Published online by Cambridge University Press: 08 June 2023
With a few exceptions, medieval religious women have for a long time been perceived as unlearned. In recent decades, however, scholars such as Linda Olsson have argued that ‘the complications surrounding past literacies highlight […] the inadequate nature of our established terminology and paradigms’. In other words: we need to think about women's literacies and learning in a different way, for instance by defining different levels of literacy. As the editors of the three volumes on Nuns’ Literacies in Medieval Europe stated, it is important to use the plural ‘literacies’ instead of the singular ‘literacy’ to describe the engagement of religious women in medieval literate culture. The plural ‘literacies’ implies a range of variable literacy levels between different women religious and religious communities.
Women's literacies ranged from practical or pragmatic literacy – the ability to read and/or write simple and everyday sentences – to the understanding of and/or ability to copy or compose more complex texts. Even if they could not read or write (well), medieval women could also be literate in the broader sense of the word by hearing texts that were read out to them: oral literacy. Literacy in the vernacular often differed from Latin literacy. Monica Hedlund stated that considering that Latin was used every day in the convent, most sisters must have learned (at least some) Latin, even though they were perhaps not full participants in Latin intellectual culture. We should, therefore, be aware of the ‘intellectualis-ation of Latin’ in our established terminologies. This chapter discusses how late medieval northern European women religious engaged in literate culture, both in the vernacular and in Latin. A case study focuses on one woman in particular: the rebellious Dutch religious woman, Alijt Bake.

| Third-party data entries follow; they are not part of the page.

(* ===== verification/ApiGen.v ===== *)
(** * bindings/python: the generation of the bindings
    ns3modulegen_core_customizations.py: the names of smart pointers, the
    classes of callbacks and the handlers that use them, the construction of
    objects and the default values of attributes; ns3modulegen-modular.py: the
    errors of wrappers and the program itself.  What pybindgen knows of a type,
    and what it writes, is behind arguments. *)
From Stdlib Require Import Ascii.
From S2P Require Import Prelude PyStr PyRe PyFormat PyPath ApiScan.
#[local] Open Scope Z_scope.

(** ** Smart pointers *)

(** [(ns3::|::ns3::|)Ptr<([^>]+)>\s*$], matched at the start: the second
    group. *)
Definition ptr_start (l : list ascii) : option (list ascii) :=
  match drop_prefix (chars "ns3::Ptr<") l with
  | Some k => Some k
  | None =>
      match drop_prefix (chars "::ns3::Ptr<") l with
      | Some k => Some k
      | None => drop_prefix (chars "Ptr<") l
      end
  end.
Definition not_gt (a : ascii) : bool := negb (bool_decide (a = ">"%char)).
Definition rx_match (name : string) : option string :=
  match ptr_start (chars name) with
  | None => None
  | Some l =>
      let '(inner, rest) := span not_gt l in
      if bool_decide (inner ≠ []) && forallb is_space (tail rest) && bool_decide (head rest = Some ">"%char)
      then Some (of_chars inner) else None
  end.
(** [s[n:]] and [s[:-n]] *)
Definition drop_chars (n : nat) (s : string) : string := of_chars (drop n (chars s)).
Definition drop_end (n : nat) (s : string) : string := of_chars (take (String.length s - n) (chars s)).
Definition _get_untransformed_type_traits (name : string) : option string * bool :=
  match rx_match name with
  | None => (None, false)
  | Some inner =>
      let name1 := strip inner in
      let '(name1, is_const) := if startswith name1 "const " then (drop_chars 6 name1, true) else (name1, false) in
      let '(name1, is_const) := if endswith name1 " const" then (drop_end 6 name1, true) else (name1, is_const) in
      let new_name := name1 +:+ " *" in
      (Some (if startswith new_name "::" then drop_chars 2 new_name else new_name), is_const)
  end.
Definition get_untransformed_name (name : string) : option string := (_get_untransformed_type_traits name).1.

Medieval Women's Literacies and Variations
Women's literacies varied across geographical regions. In Vadstena Abbey in Sweden, for instance, schooling seems to have been going on in the community in the fifteenth century. The Dutch house of Diepenveen near Deventer also had a convent school that was attended by postulants, novices, and initially possibly also by professed sisters who did not yet possess the required skills.